___ Dataset

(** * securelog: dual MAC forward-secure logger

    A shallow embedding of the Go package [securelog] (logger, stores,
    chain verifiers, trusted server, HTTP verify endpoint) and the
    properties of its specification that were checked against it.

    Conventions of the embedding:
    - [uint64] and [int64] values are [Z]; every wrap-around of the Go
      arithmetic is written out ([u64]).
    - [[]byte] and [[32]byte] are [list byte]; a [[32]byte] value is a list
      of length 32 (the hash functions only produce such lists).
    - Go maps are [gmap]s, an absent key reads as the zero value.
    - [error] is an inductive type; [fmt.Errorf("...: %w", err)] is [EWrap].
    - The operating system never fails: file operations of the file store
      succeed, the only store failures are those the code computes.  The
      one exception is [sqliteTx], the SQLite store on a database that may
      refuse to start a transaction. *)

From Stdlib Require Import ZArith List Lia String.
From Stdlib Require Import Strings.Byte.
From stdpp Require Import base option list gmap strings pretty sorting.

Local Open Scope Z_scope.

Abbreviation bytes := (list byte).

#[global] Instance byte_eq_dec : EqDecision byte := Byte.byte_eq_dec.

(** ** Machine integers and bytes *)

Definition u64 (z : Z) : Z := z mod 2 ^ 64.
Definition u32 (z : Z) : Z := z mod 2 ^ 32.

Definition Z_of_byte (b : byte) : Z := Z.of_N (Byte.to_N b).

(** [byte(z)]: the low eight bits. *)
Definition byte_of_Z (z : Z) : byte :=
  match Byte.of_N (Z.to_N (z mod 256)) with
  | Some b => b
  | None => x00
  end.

______
___ Dataset

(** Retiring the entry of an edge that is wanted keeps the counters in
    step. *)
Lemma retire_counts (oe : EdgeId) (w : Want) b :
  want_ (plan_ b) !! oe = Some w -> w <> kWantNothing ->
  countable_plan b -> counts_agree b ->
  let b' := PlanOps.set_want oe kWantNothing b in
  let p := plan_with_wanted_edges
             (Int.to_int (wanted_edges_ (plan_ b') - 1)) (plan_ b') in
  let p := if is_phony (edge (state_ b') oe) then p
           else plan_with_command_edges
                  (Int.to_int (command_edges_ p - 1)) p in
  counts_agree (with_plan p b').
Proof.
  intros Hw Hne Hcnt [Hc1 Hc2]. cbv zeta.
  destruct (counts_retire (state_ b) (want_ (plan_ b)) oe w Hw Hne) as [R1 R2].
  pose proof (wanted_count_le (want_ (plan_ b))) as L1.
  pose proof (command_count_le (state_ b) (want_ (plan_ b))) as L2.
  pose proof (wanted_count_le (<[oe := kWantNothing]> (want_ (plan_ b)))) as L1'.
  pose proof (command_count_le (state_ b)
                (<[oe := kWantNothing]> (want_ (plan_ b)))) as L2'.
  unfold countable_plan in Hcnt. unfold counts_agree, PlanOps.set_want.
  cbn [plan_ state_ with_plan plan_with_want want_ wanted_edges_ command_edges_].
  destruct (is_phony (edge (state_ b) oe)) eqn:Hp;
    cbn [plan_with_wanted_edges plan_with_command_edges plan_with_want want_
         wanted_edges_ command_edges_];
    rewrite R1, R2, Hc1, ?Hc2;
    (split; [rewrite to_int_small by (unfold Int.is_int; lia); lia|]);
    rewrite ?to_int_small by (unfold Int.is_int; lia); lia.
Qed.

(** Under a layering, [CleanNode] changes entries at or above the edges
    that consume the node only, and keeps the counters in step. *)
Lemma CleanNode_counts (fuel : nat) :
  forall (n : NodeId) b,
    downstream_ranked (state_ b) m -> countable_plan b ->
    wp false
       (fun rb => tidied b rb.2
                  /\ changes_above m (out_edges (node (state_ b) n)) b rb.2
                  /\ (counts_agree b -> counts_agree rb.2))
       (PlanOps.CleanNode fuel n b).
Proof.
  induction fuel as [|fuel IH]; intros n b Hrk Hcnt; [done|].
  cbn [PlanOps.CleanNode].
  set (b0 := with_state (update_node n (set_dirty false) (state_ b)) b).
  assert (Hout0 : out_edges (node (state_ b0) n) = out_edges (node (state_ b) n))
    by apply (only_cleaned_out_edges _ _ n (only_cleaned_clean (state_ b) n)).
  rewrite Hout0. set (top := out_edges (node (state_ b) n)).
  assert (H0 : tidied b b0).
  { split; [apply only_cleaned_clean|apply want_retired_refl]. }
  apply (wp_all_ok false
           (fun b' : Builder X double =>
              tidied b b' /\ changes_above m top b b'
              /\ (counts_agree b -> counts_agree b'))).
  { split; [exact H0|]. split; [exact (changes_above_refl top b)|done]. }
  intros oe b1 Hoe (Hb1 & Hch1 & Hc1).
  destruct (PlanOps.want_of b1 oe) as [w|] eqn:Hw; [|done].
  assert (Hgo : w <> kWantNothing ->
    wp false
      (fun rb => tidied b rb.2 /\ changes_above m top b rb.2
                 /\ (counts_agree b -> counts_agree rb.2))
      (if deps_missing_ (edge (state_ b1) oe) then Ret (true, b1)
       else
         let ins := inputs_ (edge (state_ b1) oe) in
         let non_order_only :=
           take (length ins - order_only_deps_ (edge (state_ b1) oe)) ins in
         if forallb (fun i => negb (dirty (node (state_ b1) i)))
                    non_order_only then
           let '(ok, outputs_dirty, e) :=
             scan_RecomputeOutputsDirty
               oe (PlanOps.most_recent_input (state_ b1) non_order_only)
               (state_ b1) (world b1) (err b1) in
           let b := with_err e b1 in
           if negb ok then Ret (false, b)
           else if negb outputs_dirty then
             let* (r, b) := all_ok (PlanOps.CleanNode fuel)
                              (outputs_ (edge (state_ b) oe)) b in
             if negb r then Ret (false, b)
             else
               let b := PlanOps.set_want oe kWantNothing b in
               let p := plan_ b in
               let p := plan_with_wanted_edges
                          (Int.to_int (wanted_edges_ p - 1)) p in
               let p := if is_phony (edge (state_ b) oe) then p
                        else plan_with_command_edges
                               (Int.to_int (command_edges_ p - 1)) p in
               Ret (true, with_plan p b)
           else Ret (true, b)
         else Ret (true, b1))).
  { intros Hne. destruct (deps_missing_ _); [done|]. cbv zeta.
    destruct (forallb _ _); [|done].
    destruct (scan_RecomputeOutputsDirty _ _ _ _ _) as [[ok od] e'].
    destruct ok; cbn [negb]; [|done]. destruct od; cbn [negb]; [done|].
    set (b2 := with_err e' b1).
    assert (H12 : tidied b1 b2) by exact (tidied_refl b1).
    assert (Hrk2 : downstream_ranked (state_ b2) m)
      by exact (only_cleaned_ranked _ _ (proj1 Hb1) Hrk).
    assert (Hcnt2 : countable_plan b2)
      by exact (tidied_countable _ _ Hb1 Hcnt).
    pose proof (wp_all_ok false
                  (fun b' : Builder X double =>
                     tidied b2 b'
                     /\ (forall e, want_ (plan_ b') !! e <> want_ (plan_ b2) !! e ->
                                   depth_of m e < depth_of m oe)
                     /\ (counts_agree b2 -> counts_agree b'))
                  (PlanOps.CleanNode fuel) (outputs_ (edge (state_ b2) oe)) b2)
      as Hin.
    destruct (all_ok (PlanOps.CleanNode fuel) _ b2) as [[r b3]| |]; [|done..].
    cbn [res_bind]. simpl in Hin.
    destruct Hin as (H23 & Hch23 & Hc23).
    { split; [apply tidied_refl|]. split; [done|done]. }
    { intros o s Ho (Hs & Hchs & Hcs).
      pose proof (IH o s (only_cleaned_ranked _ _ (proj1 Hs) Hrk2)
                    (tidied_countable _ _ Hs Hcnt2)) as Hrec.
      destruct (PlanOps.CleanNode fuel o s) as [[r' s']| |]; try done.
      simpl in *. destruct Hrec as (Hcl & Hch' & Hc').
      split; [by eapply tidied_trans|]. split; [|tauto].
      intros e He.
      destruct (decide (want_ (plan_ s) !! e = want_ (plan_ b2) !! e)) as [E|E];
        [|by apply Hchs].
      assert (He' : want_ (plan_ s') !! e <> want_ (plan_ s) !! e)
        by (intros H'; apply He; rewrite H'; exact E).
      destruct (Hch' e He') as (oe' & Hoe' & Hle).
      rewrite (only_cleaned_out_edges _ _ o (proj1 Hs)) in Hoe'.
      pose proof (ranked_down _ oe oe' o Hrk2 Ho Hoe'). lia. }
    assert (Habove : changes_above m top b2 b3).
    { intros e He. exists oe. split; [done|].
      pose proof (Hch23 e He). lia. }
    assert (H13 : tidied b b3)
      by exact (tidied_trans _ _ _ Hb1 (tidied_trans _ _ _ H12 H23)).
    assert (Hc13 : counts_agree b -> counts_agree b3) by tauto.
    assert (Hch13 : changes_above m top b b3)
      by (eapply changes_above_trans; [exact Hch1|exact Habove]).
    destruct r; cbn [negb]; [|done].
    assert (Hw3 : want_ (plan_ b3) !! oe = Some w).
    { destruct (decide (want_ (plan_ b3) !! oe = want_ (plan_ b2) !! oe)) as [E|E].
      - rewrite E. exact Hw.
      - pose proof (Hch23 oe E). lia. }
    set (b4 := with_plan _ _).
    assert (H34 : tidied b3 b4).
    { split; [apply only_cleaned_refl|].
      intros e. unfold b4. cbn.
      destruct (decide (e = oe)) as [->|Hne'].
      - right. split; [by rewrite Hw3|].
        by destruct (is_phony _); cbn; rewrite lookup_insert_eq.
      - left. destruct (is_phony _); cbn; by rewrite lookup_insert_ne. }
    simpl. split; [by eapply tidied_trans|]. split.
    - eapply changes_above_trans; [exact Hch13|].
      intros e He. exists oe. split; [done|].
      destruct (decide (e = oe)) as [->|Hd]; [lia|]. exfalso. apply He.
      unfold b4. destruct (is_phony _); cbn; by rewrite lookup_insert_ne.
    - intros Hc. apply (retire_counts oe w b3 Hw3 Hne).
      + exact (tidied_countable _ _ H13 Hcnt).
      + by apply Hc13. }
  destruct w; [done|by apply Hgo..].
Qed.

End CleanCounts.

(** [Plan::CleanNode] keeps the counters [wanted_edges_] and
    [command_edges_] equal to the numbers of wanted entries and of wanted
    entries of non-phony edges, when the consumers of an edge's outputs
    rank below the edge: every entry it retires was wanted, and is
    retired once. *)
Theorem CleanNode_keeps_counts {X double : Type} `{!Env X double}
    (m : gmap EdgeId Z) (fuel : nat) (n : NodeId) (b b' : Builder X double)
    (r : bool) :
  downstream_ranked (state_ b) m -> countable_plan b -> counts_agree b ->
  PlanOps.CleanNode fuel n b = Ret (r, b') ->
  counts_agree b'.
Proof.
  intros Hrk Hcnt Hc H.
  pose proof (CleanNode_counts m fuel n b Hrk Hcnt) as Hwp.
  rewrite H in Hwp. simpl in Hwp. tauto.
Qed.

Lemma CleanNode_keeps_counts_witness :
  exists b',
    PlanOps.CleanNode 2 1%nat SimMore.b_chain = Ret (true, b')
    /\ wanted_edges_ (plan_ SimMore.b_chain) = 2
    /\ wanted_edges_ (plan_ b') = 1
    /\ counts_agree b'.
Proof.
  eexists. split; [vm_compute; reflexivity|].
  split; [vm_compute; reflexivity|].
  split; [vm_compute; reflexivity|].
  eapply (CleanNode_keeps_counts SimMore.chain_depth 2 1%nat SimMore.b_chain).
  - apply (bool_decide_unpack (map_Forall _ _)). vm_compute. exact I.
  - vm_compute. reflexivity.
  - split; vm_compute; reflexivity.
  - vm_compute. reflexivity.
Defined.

______

Would you print exactly, and only, the lines of the data above from the line with "set (b2 := with_err e' b1)." through the line with "[|by apply Hchs].", inclusive?

    set (b2 := with_err e' b1).
    assert (H12 : tidied b1 b2) by exact (tidied_refl b1).
    assert (Hrk2 : downstream_ranked (state_ b2) m)
      by exact (only_cleaned_ranked _ _ (proj1 Hb1) Hrk).
    assert (Hcnt2 : countable_plan b2)
      by exact (tidied_countable _ _ Hb1 Hcnt).
    pose proof (wp_all_ok false
                  (fun b' : Builder X double =>
                     tidied b2 b'
                     /\ (forall e, want_ (plan_ b') !! e <> want_ (plan_ b2) !! e ->
                                   depth_of m e < depth_of m oe)
                     /\ (counts_agree b2 -> counts_agree b'))
                  (PlanOps.CleanNode fuel) (outputs_ (edge (state_ b2) oe)) b2)
      as Hin.
    destruct (all_ok (PlanOps.CleanNode fuel) _ b2) as [[r b3]| |]; [|done..].
    cbn [res_bind]. simpl in Hin.
    destruct Hin as (H23 & Hch23 & Hc23).
    { split; [apply tidied_refl|]. split; [done|done]. }
    { intros o s Ho (Hs & Hchs & Hcs).
      pose proof (IH o s (only_cleaned_ranked _ _ (proj1 Hs) Hrk2)
                    (tidied_countable _ _ Hs Hcnt2)) as Hrec.
      destruct (PlanOps.CleanNode fuel o s) as [[r' s']| |]; try done.
      simpl in *. destruct Hrec as (Hcl & Hch' & Hc').
      split; [by eapply tidied_trans|]. split; [|tauto].
      intros e He.
      destruct (decide (want_ (plan_ s) !! e = want_ (plan_ b2) !! e)) as [E|E];
        [|by apply Hchs].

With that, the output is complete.